Training and behaviour consultation is an unregulated industry in New Zealand.
Anyone with any level of experience and education can call themselves a dog trainer. This creates significant risks for animals and their guardians, from the spread of inappropriate techniques or information to the use of fear, force, pain or intimidation to gain and maintain compliance.
Ethical training follows a systematic approach that adheres to using the least intrusive and minimally aversive methods (LIMA). All animal trainers, behaviour consultants and behaviour veterinarians who are accredited with Companion Animals NZ follow the same code of ethics.
The model of the Companion Animals NZ Animal Behaviour and Training Accreditation Programme is to create a standardisation for practitioners to adhere to these principles.
In 2017, a working group that included Ministry for Primary Industries (MPI), New Zealand Veterinary Association (NZVA), DogsNZ, SPCA, Association of Professional Dog Trainer New Zealand (APDTNZ), Companion Animals NZ, Massey University, Eastern Institute of Technology (EIT) and Unitec started addressing this issue of regulation. Companion Animals NZ offered to finance the establishment of a national accreditation scheme, and this is where it all began.
It was agreed that training and behaviour organisations would be accredited by Companion Animals NZ rather than creating a model to accredit individual training and behaviour practitioners. Assessing individuals one-by-one would not only be a duplication of the work those organisations were already doing, but also be very intensive. By accrediting organisations, New Zealand-based individuals who hold a qualifying membership may automatically be eligible for Companion Animals NZ accreditation.

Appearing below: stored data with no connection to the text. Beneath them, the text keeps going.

(** (C39) A lease delivers the worker's own work, while it can still be done. When a
    lease call returns an assignment, then in this run it was claimed for the caller's
    worker, incarnation, slot and identity; after that its record was read and names
    exactly these, the incarnation was still the registered one, and a reading of the
    clock found it unexpired. The remaining time it carries is measured by the last
    reading of the call; a concurrent slot lies below the configured number of slots.
    This holds whatever the store contains and other replicas do. *)
Theorem lease_delivers `{Platform} `{Runtime} cfg {db} `{RedisServer db} (others : db -> db -> Prop) (s s' : db) log
    w inc waitMs identityId slot a :
  logged others s (lease cfg w inc waitMs identityId slot) log s' (inr (Some a)) ->
  delivered w inc identityId slot log a /\ (forall n, slot = Some n -> (0 <= n < maxWorkspaceLeaseSlots cfg)%Z).
Proof.
  intros Hp. exact (lwp_sound others _ _ _ _ _ Hp [] _ (lease_lwp cfg w inc identityId slot waitMs []) a eq_refl).
Qed.

(** An assignment waits for worker "w" until 9 s. *)
Definition example_stored : StoredAssignment :=
  Stored (Ownership (js "a1") (js "w") (js "incarnation-0001") None None 1 (js "hash") None (toISOString 9000) None None)
    (js "token") None None (JObj []).
Definition waiting_server : keyspace :=
  <[assignmentKey (js "a1") := Entry (VStr (stringify (JObj (storedFields example_stored)))) (Some 39000%Z)]>
  (<[queueKey (js "w") (js "incarnation-0001") None := Entry (VList [js "a1"]) (Some 39000%Z)]>
  (<[workerKey (js "w") := Entry (VStr (stringify (JObj [(js "incarnationId", JStr (js "incarnation-0001"))]))) None]> ∅)).

Definition example_lease : act (option wireAssignment) :=
  lease (H := asciiPlatform) (StoreConfig 60 8 false) (js "w") (js "incarnation-0001") 2000 None None.

Lemma lease_delivers_witness : exists log,
  delivered (js "w") (js "incarnation-0001") None None (db := keyspace) log (toWire example_stored 7997)
  /\ (forall n, @None Z = Some n -> (0 <= n < maxWorkspaceLeaseSlots (StoreConfig 60 8 false))%Z).
Proof.
  assert (exists tr s', performs (fun _ _ => False) waiting_server example_lease tr s' (inr (Some (toWire example_stored 7997)))) as (tr & s' & Hp).
  { eexists _, _. apply (play_performs _ 100 _ (World 1000 None 0)). vm_compute. reflexivity. }
  apply performs_logged in Hp as (log & Hl & _). exists log.
  exact (lease_delivers (H := asciiPlatform) (StoreConfig 60 8 false) (fun _ _ => False) waiting_server _ log (js "w")
            (js "incarnation-0001") 2000 None None _ Hl).
Defined.

(** ** Settlements *)

(** The settlement text an accepted call stores. *)
Definition holdsText (ks : keyspace) (aid text : jstr) : Prop :=
  exists x, ks !! settlementKey aid = Some (Entry (VStr text) x).

Lemma settlement_ne_worker aid s : settlementKey aid <> PREFIX ++ js ":worker:" ++ s.
Proof. unfold settlementKey. intros E. apply app_inv_head in E. discriminate. Qed.

Section stored.
Context `{Platform} (now : Z) (w aid inc : jstr) (slot : option Z) (fence : option jstr) (text : jstr) (ttl : Z) (rejected : bool)
  (identityId sinc : jstr) (Hf : forall f, fence = Some f -> exists x, f = workspaceQuarantineKey w x).
Lemma used_rule op rep : holds rep (rawOf a) ks -> (forall p c t, op <> OpCreate p c t) -> admissible op ->
  wp (usedBody key op execId clock rep) now ks (refined op (aStep a op execId clock)).
Proof.
  intros Hh Hcr Hd. pose proof (b_files _ (s_budgets _ Ha)) as Hn.
  assert (forall file (k : existing -> prog ledgerReply) Q,
    (forall found, (match held file (a_outputs a) with None => found = NoOutput | Some b => foundFor rep (rawOf a) file b found end) ->
       wp (k found) now ks Q) -> wp (findOutput key rep file ≫= k) now ks Q) as Hfind.
  { intros file k Q Hk. eapply findOutput_rule; [exact Hh|exact Hn|intros E|intros b found E Hb]; apply Hk;
      cbn [rawOf w_out] in E; by rewrite E. }
  unfold usedBody, aStep. destruct op as [p c t|reason| | |file bytes m|file bytes| | |]; [by destruct (Hcr p c t)| |..];
    try (apply checked_rule; [exact Hh|]; intros Hna); cbn [fileOf].
  - eapply wp_mono; [by apply revoke_rule|]. intros r ks'. by apply (answers_refined (OpRevoke reason) (_, None)).
  - by apply wp_ret.
  - eapply wp_mono; [by apply snapshot_rule|]. intros r ks' [Hs ->]. by split.
  - apply Hfind. intros found Hf. eapply wp_mono; [apply (withRequest_rule a Ha ks Hst rep Hh); [|intros _; by apply reserve_rule]|].
    + intros Hm a' E. pose proof Ha as [B S D]. pose proof (reserved_budgets a file bytes m a' B S Hm E) as B'.
      apply reserved_rest in E as (E1 & E2 & _). split; [done|by rewrite E1|unfold dated; by rewrite E2].
    + intros r ks'. by apply answers_refined.
  - apply Hfind. intros found Hf. eapply wp_mono; [apply release_rule; [done..]|].
    + intros r ks'. by apply answers_refined.
  - apply Hfind. intros found _. apply (spend_rule OpRead rep F_read_count); [by left|done|by rewrite !decide_True].
  - apply Hfind. intros found _. apply (spend_rule OpTool rep F_tool_call_count); [by right|done|by rewrite !decide_False].
  - apply Hfind. intros found _. by apply wp_ret.
Qed.

(** A stored ledger is read in its representation. *)
Lemma script_rule op : admissible op ->
  wp (ledgerScript key op execId clock) now ks (refined op (aStep a op execId clock)).
Proof.
  intros Hd. unfold ledgerScript. destruct Hst as ([v x] & Hf & Hr & Hx). cbn [e_val e_exp] in Hr, Hx.
  apply wp_bind. eapply wp_known; [reflexivity|]. rewrite Hf.
  assert ((exists p c t, op = OpCreate p c t) \/ forall p c t, op <> OpCreate p c t) as [(p & c & t & ->)|Hcr].
  { destruct op; try (right; congruence). left. eauto. }
  { rewrite bool_decide_eq_false_2 by (by destruct v). by apply wp_ret. }
  assert (wp (rep ← (if bool_decide (typeName (Some (Entry v x)) = js "hash") then Ret Compact
               else text ← rd (GET key); r ← need (text ≫= cjson_decode); Ret (Legacy r));
        usedBody key op execId clock rep) now ks (refined op (aStep a op execId clock))) as Hw.
  { destruct v as [text|h| | |]; cbn [repr] in Hr; try done.
    - rewrite bool_decide_eq_false_2 by done. apply wp_bind, wp_bind. eapply wp_known; [cbn [exec]; rewrite Hf; reflexivity|].
      destruct Hr as [Hcomp Hr]. cbn [mbind option_bind]. rewrite Hr. cbn [need]. apply wp_bind, wp_ret, wp_ret.
      apply used_rule; [|done|done]. split; [done|]. split; [done|]. by exists (Entry (VStr text) x).
    - rewrite bool_decide_eq_true_2 by done. destruct Hr as [Hcomp Hr]. apply wp_bind, wp_ret. apply used_rule; [|done|done]. split; [done|]. by exists h, x. }
  destruct op; try (by edestruct Hcr); rewrite (bool_decide_eq_false_2 (_ = js "none")) by (by destruct v);
    (replace (negb _ && negb _) with false by (by destruct v)); exact Hw.
Qed.
End whole.
End rules.
(* ===== verification/EnrollmentProtocolProofs.v ===== *)
(** * Machine identity: signed texts

    The text a machine signs to redeem a browser enrollment determines every field of
    the contract and is no text of another proof ([redemption_text_injective]); so do
    the texts of request and recovery proofs ([proof_texts_injective]). base64url
    decodes what it encoded. *)

From stdpp Require Import base list numbers option strings.
From Stdlib Require Import ZArith Lia.
From S2P Require Import Prelude JsString Json Protocol ProtocolKeys ProtocolRequests JsonText EnrollmentProtocol.

(** ** base64url decodes what it encoded *)

Definition isByte (n : Z) : Prop := (0 <= n < 256)%Z.

Lemma b64val_char n : (0 <= n < 64)%Z -> b64val (b64char n) = Some n.
Proof.
  intros Hn. assert (forallb (fun i => bool_decide (b64val (b64char (Z.of_nat i)) = Some (Z.of_nat i))) (seq 0 64) = true) as Hall by by vm_compute.
  rewrite forallb_forall in Hall. specialize (Hall (Z.to_nat n)). rewrite Z2Nat.id, bool_decide_eq_true in Hall by lia.
  apply Hall, in_seq. lia.
Qed.

Lemma ofBits_byte n : isByte n -> ofBits (bitsOf 8 n) = n.
Proof.
  intros Hn. assert (forallb (fun i => Z.eqb (ofBits (bitsOf 8 (Z.of_nat i))) (Z.of_nat i)) (seq 0 256) = true) as Hall by by vm_compute.
  rewrite forallb_forall in Hall. specialize (Hall (Z.to_nat n)). rewrite Z2Nat.id, Z.eqb_eq in Hall by (unfold isByte in Hn; lia).
  apply Hall, in_seq. unfold isByte in Hn. lia.
Qed.

Lemma bits_of_six g : length g = 6 -> bitsOf 6 (ofBits g) = g /\ (0 <= ofBits g < 64)%Z.
Proof.
  intros Hg. do 7 (destruct g as [|[] g]; try discriminate Hg); by vm_compute.
Qed.

Lemma groups_six fuel l k : length l = 6 * k -> k <= fuel -> concat (groups 6 fuel l) = l /\ Forall (fun g => length g = 6) (groups 6 fuel l).
Proof.
  revert l k. induction fuel as [|fuel IH]; intros l k Hl Hk; cbn [groups].
  - destruct l; [done|]. cbn [length] in Hl. lia.
  - destruct (Nat.ltb_spec (length l) 6) as [Hs|Hs].
    + destruct l; [done|]. cbn [length] in *. lia.
    + destruct (IH (drop 6 l) (k - 1)) as [E HF]; [rewrite length_drop; lia|lia|]. cbn [concat]. rewrite E, take_drop.
      split; [done|]. constructor; [|done]. rewrite length_take. lia.
Qed.

Lemma groups_eight fuel (bytes : list Z) pad : length pad < 8 -> length bytes <= fuel ->
  groups 8 fuel (concat (map (bitsOf 8) bytes) ++ pad) = map (bitsOf 8) bytes.
Proof.
  intros Hp. revert bytes. induction fuel as [|fuel IH]; intros [|b bytes] Hl; cbn [length] in Hl; try done; try lia; cbn [map concat].
  - cbn [app groups]. destruct (Nat.ltb_spec (length pad) 8); [done|lia].
  - rewrite <- app_assoc. assert (length (bitsOf 8 b) = 8) as H8 by reflexivity. cbn [groups].
    rewrite take_app_length' by done. rewrite drop_app_length' by done. rewrite IH by lia.
    destruct (Nat.ltb_spec (length (bitsOf 8 b ++ concat (map (bitsOf 8) bytes) ++ pad)) 8) as [Hs|_]; [|done].
    rewrite length_app, H8 in Hs. lia.
Qed.

Lemma length_bits bytes : length (concat (map (bitsOf 8) bytes)) = 8 * length bytes.
Proof. induction bytes as [|b bytes IH]; [done|]. cbn [map concat length]. rewrite length_app, IH. change (length (bitsOf 8 b)) with 8. lia. Qed.

Lemma base64url_decodes bytes : Forall isByte bytes -> fromBase64url (toBase64url bytes) = bytes.
Proof.
  intros Hb. unfold toBase64url, fromBase64url. set (bits := concat (map (bitsOf 8) bytes)).
  set (pad := repeat false _). assert (length pad < 6 /\ exists k, length (bits ++ pad) = 6 * k) as [Hpad [k Hk]].
  { unfold pad. rewrite length_app, repeat_length. pose proof (Nat.mod_upper_bound (length bits) 6).
    pose proof (Nat.mod_upper_bound (6 - length bits mod 6) 6). pose proof (Nat.div_mod_eq (length bits) 6). split; [lia|].
    destruct (decide (length bits mod 6 = 0)) as [E|E].
    - rewrite E. exists (length bits / 6). change ((6 - 0) mod 6) with 0. lia.
    - rewrite Nat.mod_small by lia. exists (length bits / 6 + 1). lia. }
  destruct (groups_six (length (bits ++ pad)) (bits ++ pad) k Hk ltac:(lia)) as [E HF].
  assert (concat (map (bitsOf 6) (omap b64val (map (fun g => b64char (ofBits g)) (groups 6 (length (bits ++ pad)) (bits ++ pad))))) = bits ++ pad) as ->.
  { rewrite <- E at 3. clear E. induction HF as [|g gs Hg HF IH]; [done|]. destruct (bits_of_six g Hg) as [Eg Hr].
    cbn [map omap list_omap concat]. rewrite b64val_char by done. cbn [map concat]. rewrite Eg. f_equal. exact IH. }
  unfold bits. rewrite groups_eight; [|lia|fold bits; rewrite length_app; unfold bits; rewrite length_bits; lia].
  rewrite map_map. rewrite <- (map_id bytes) at 2. apply map_ext_in. intros n Hn. apply ofBits_byte.
  rewrite Forall_forall in Hb. apply Hb. by apply list_elem_of_In.
Qed.

Lemma b64char_ok n : (0 <= n < 64)%Z -> isBase64urlChar (b64char n) = true.
Proof.
  intros Hn. assert (forallb (fun i => isBase64urlChar (b64char (Z.of_nat i))) (seq 0 64) = true) as Hall by by vm_compute.
  rewrite forallb_forall in Hall. specialize (Hall (Z.to_nat n)). rewrite Z2Nat.id in Hall by lia. apply Hall, in_seq. lia.
Qed.

Lemma base64url_chars l : Forall isByte l -> forallb isBase64urlChar (toBase64url l) = true.
Proof.
  intros Hb. unfold toBase64url. set (bits := concat (map (bitsOf 8) l)). set (pad := repeat false _).
  assert (exists k, length (bits ++ pad) = 6 * k) as [k Hk].
  { unfold pad. rewrite length_app, repeat_length. pose proof (Nat.mod_upper_bound (length bits) 6).
    pose proof (Nat.div_mod_eq (length bits) 6). destruct (decide (length bits mod 6 = 0)) as [E|E].
    - rewrite E. exists (length bits / 6). change ((6 - 0) mod 6) with 0. lia.
    - rewrite Nat.mod_small by lia. exists (length bits / 6 + 1). lia. }
  destruct (groups_six (length (bits ++ pad)) (bits ++ pad) k Hk ltac:(lia)) as [_ HF].
  apply forallb_forall. intros c (g & <- & Hg)%in_map_iff. rewrite Forall_forall in HF.
  apply b64char_ok, bits_of_six, HF. by apply list_elem_of_In.
Qed.

(** ** Lines *)

Lemma join_cons sep a b l : joinWith sep (a :: b :: l) = a ++ sep :: joinWith sep (b :: l).
Proof. reflexivity. Qed.

Lemma line_inj (sep : Z) a b s t : sep ∉ a -> sep ∉ b -> a ++ sep :: s = b ++ sep :: t -> a = b /\ s = t.
Proof.
  revert b. induction a as [|x a IH]; intros [|y b] Ha Hb E; cbn [app] in E; simplify_eq; try done.
  - destruct Hb. left.
  - destruct Ha. left.
  - rewrite not_elem_of_cons in Ha, Hb. destruct (IH b) as [-> ->]; [tauto|tauto|done|done].
Qed.

(** Lines of which only the last may hold a separator. *)
Lemma join_inj sep (l l' : list jstr) : length l = length l' ->
  Forall (fun a => sep ∉ a) (removelast l) -> Forall (fun a => sep ∉ a) (removelast l') -> joinWith sep l = joinWith sep l' -> l = l'.
Proof.
  revert l'. induction l as [|a l IH]; intros [|b l'] Hlen Ha Hb E; try done. destruct l as [|a2 l], l' as [|b2 l']; try discriminate Hlen.
  - cbn in E. by subst.
  - rewrite !join_cons in E. change (removelast (a :: a2 :: l)) with (a :: removelast (a2 :: l)) in Ha.
    change (removelast (b :: b2 :: l')) with (b :: removelast (b2 :: l')) in Hb. apply Forall_cons in Ha as [Ha1 Ha], Hb as [Hb1 Hb].
    apply line_inj in E as [-> E]; [|done|done]. f_equal. apply IH; [cbn [length] in Hlen |- *; lia|done..].
Qed.

(** ** Contracts *)

(** What is relied on of [toUpperCase] and of the hex digest. *)
Definition upperCased `{Crypto} : Prop := forall s c, c ∈ toUpperCase s -> isLowerAZ c = false.
Definition oneLine `{Platform} : Prop := forall s, NEWLINE ∉ sha256hex s.

(** The text of a request proof starts with its method in upper case, the texts of the
    other proofs with their domain in lower case. *)
Lemma request_text_start `{Platform} `{Crypto} i s : upperCased -> canonicalBridgeRequest i <> js "l" ++ s.
Proof.
  intros Hu E. unfold canonicalBridgeRequest in E. rewrite join_cons in E. pose proof (Hu (q_method i)) as Hm.
  destruct (toUpperCase (q_method i)) as [|c m]; [discriminate E|]. injection E as E _. specialize (Hm c ltac:(by left)). by rewrite E in Hm.
Qed.

Section contracts.
Context `{Runtime} `{Platform} `{Crypto} `{UrlParser}.

(** A parsed URL holds no line feed (the parser strips them). *)
Hypothesis upper_case : upperCased.
Hypothesis url_no_newline : forall s u, parseUrl s = Some u -> NEWLINE ∉ origin u /\ NEWLINE ∉ pathname u.

Lemma dropSlashes_sub s c : c ∈ dropSlashes s -> c ∈ s.
Proof. induction s as [|x s IH]; [done|]. cbn [dropSlashes]. case_match; [|done]. intros Hc. right. by apply IH. Qed.

Lemma instance_lines s : instance (Some (JStr s)) = true -> NEWLINE ∉ s.
Proof.
  cbn [instance strTest]. intros Hi%bool_decide_eq_true. unfold normalizeBrowserEnrollmentInstance in Hi.
  case_match; [done|]. destruct (parseUrl s) as [u|] eqn:Eu; [|done]. cbn [mbind option_bind] in Hi. case_match; [done|].
  injection Hi as E. destruct (url_no_newline s u Eu) as [Ho Hp]. rewrite <- E, elem_of_app. intros [Hc|Hc]; [done|].
  apply Hp. unfold stripTrailingSlashes in Hc. apply list_elem_of_In, in_rev, list_elem_of_In, dropSlashes_sub, list_elem_of_In, in_rev in Hc.
  by apply list_elem_of_In.
Qed.
Definition renewLegacyScanClaimScript (key token : jstr) (ttlMs : Z) : prog Z :=
  mine ← getIs key token;
  if (mine : bool) then rd (PEXPIREAT key (PX ttlMs));; Ret 1%Z else Ret 0%Z.

Definition completeLegacyScanClaimScript (stateKey claimKey token : jstr) (remaining : Z) (durable : bool) : prog Z :=
  mine ← getIs claimKey token;
  if negb mine then Ret 0%Z else
  (if durable then rd (SET stateKey LEGACY_SCAN_COMPLETE NOTTL false);; Ret tt
   else if (0 <? remaining)%Z then rd (SET stateKey LEGACY_SCAN_COMPLETE (PX remaining) false);; Ret tt
   else rd (DEL [stateKey]);; Ret tt);;
  rd (DEL [claimKey]);;
  Ret 1%Z.
(* ===== verification/PairingScripts.v ===== *)
(** * Pairing: what its scripts write

    The scripts of the pairing store and of the bridge store, by the families of keys
    they write (the word after the prefix). [bridgeStep] is one script of any replica;
    the theorems of PairingProofs hold under every sequence of them. *)

From stdpp Require Import base list numbers option strings gmap relations.
From Stdlib Require Import ZArith Lia.
From S2P Require Import Prelude JsString Json Protocol ProtocolKeys ProtocolPaths Redis JsonText BridgeKeys BridgeAdmission BridgeSlots BridgeSlotsProofs BridgeStore BridgeStoreProofs Async BridgeRouting BridgeMethods BridgeRuns EnrollmentProtocol Pairing PairingMethods.

(** ** Families of keys *)

Fixpoint untilColon (s : jstr) : jstr :=
  match s with [] => [] | c :: s' => if (c =? COLON)%Z then [] else c :: untilColon s' end.

Definition family (k : jstr) : jstr := untilColon (drop 18 k).

(** Keys of different families differ. *)
Lemma family_ne k k' : family k <> family k' -> k <> k'.
Proof. congruence. Qed.

(** The keys the bridge store writes. *)
Definition storeKey (k : jstr) : Prop := family k ∈ [js "assignment"; js "worker"; js "stable-identity"] \/ foreign k.

Definition writesIn (P : jstr -> Prop) {A} (p : prog A) : Prop := commands (fun R c => Forall P (writes c)) p.

Lemma writesIn_avoids P {A} (p : prog A) k : writesIn P p -> ~ P k -> avoids k p.
Proof. intros Hp Hk. eapply commands_mono; [|exact Hp]. intros R c HF Hin. rewrite Forall_forall in HF. by apply Hk, HF. Qed.

(** [commands_auto] with each written key closed by [tac]. *)
Ltac writes_auto tac :=
  commands_auto ltac:(cbn [writes]; repeat first [apply Forall_nil_2 | apply Forall_cons_2; [tac|]]).

Section store.
Context `{Platform}.

(** The calls of the store's key functions, but those of the pairing store. *)
Definition storeCall (c : keyCall) : bool := match c with CPairingGeneration _ | CIdentity _ => false | _ => true end.

Lemma fenceLike_store k : fenceLike k -> storeKey k.
Proof. intros (w & f & s & _ & ->). left. unfold workspaceQuarantineKey. rewrite <- app_assoc. set_solver. Qed.

Lemma fenceLike_storeKey k s : fenceLike k -> storeKey (k ++ s).
Proof. intros (w & f & s' & Hw & ->). apply fenceLike_store. exists w, f, (s' ++ s). by rewrite app_assoc. Qed.

Lemma ordinary_store k : ordinaryKey storeCall k -> storeKey k.
Proof.
  intros [(c & _ & Hc & ->)|[Hf|Hf]]; [left|by apply fenceLike_store|by right].
  destruct c; try discriminate Hc; cbn [keyOf];
    unfold workspaceFenceReceiptKey, noWorkspaceKey, assignmentKey, incarnationFenceKey, quarantineKey, queueKey, leaseClaimKey,
      leaseAckKey, incarnationPrefix, admissionDeadlinesKey, admissionSequenceKey, admissionWorkspacesKey, admissionKey,
      workspaceSlotsKey, workspaceSlotCapacityKey, workerKey; rewrite <- ?app_assoc; set_solver.
Qed.
(** (C12) A request is authorized only on a live credential of the worker (the active
    one, or one of the same identity), with a proof that its key signed and whose
    timestamp could be read, and after its nonce was accepted as fresh; a worker with an
    enrollment, or one that requires it, must match it. *)
Theorem authorize_sound {db} `{RedisServer db} (others : db -> db -> Prop) s tr s' a :
  performs others s (authorize cfg w args signature) tr s' (inr a) ->
  is_Some (parseDate (q_timestamp args)) /\ exists raw activeDigest pg er rg, authorized raw activeDigest pg er rg tr a.
Proof.
  intros Hp.
  set (P := fun tr (o : error + Authorization) => match o with inl _ => True | inr a =>
    is_Some (parseDate (q_timestamp args)) /\ exists raw activeDigest pg er rg, authorized raw activeDigest pg er rg tr a end).
  enough (awp (authorize cfg w args signature) [] P) as HW by exact (awp_sound others _ _ _ _ _ Hp [] _ HW). clear Hp.
  unfold authorize. apply awp_bind, awp_inClockWindow. intros timely Hts. apply awp_bind, awp_pairingErrorIf; [done|].
  intros ->%negb_false_iff. specialize (Hts eq_refl).
  apply awp_bind, awp_await; [|done]. cbn [app]. intros [[[[[raw|] [active|]] pg] er] rg]; try done.
  apply awp_bind, awp_parseProps; [done|]. intros v Ev. apply awp_bind, awp_enrolledAs; [done|]. intros en Hen.
  set (first := Event (readCredential w digest) _). apply awp_bind.
  apply (awp_mono _ _ (activeChecked v active first)).
  - case_bool_decide as Ed; [split; [set_solver|by left]|]. apply awp_bind, awp_await; [|done]. intros activeRaw. apply awp_bind.
    assert (forall r, r = default [] ((activeRaw ≫= parse) ≫= asRecord) ->
      awp (pairingErrorIf (negb (sameIdentity (default [] (asRecord v)) r)) CREDENTIAL_INVALID)
        ([first] ++ [Event (rd (GET (credentialDigestKey active))) (Some activeRaw)]) (activeChecked v active first)) as Hsame.
    { intros r ->. apply awp_pairingErrorIf; [done|]. intros E%negb_false_iff. split; [set_solver|]. right. exists activeRaw. split; [set_solver|done]. }
    destruct activeRaw as [text|]; [destruct (parse text) eqn:Et|]; cbn [awp]; [|done|]; apply Hsame; cbn [mbind option_bind]; by rewrite ?Et.
  - intros tr1 [e|[]]; [done|]. intros [Hfirst Hact]. apply awp_bind, awp_pairingErrorIf; [done|]. intros Ew%negb_false_iff.
    apply awp_bind, awp_pairingErrorIf; [done|]. intros Ek%negb_false_iff. apply awp_bind, awp_await; [|done].
    intros accepted. apply awp_bind, awp_pairingErrorIf; [done|]. intros ->%negb_false_iff.
    unfold counterOf. destruct (tonumber (default (js "0") pg)) as [g|] eqn:Eg; [|done].
    split; [done|]. exists raw, active, pg, er, rg. split; [set_solver| | | | |].
    + unfold eqStr, strTest in *. repeat case_match; simplify_eq. apply bool_decide_eq_true in Ew. subst. eexists v, _. by split_and!.
    + destruct Hact as [->|(activeRaw & Hin & Hsame)]; [by left|]. right. exists v, activeRaw. split_and!; [done|set_solver|done].
    + intros Hs. destruct (Hen Hs) as (e & He & Hk). by exists v, e.
    + apply last_snoc.
    + done.
Qed.
End authorization.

The Companion Animals NZ accreditation scheme first came to fruition in 2019. The accreditation scheme was based on input from those in the working group and recognition that there was a need for a national standard in the animal training and behaviour industry.
The scheme was developed to recognise qualifications based on a robust assessment of the individual applicant’s practical and theoretical skills, adherence to LIMA methods and a written code of ethics, as well as a commitment to ongoing professional education. These are well-established and well-recognised organisations who align with the Companion Animals NZ standards.
In 2020, the first organisations were accredited: the International Association of Animal Behavior Consultants (IAABC) and Association of Professional Dog Trainer New Zealand (APDTNZ). At this time, accreditation was available only for animal trainers/animal training instructors and behaviour consultants, but new ‘standards’ have since been drawn up to provide more accreditation pathways.
The scheme is currently being reviewed. Professional animal trainers and behaviour consultants in the industry have been surveyed (figure1) and there has been engagement with stakeholders to assess the future of the accreditation scheme and how it can be built upon. A new standard (behaviour veterinarian) for members of the Australian and New Zealand College of Veterinary Scientists (ANZCVS) has been added, and a puppy preschool standard is being drafted. The impact the new puppy preschool standard could have on puppies and their guardians is exponential as it has been estimated that about 10,000 puppies go through puppy preschools nationwide each year.
A marketing campaign targeting animal guardians who seek to work with a professional is also being developed.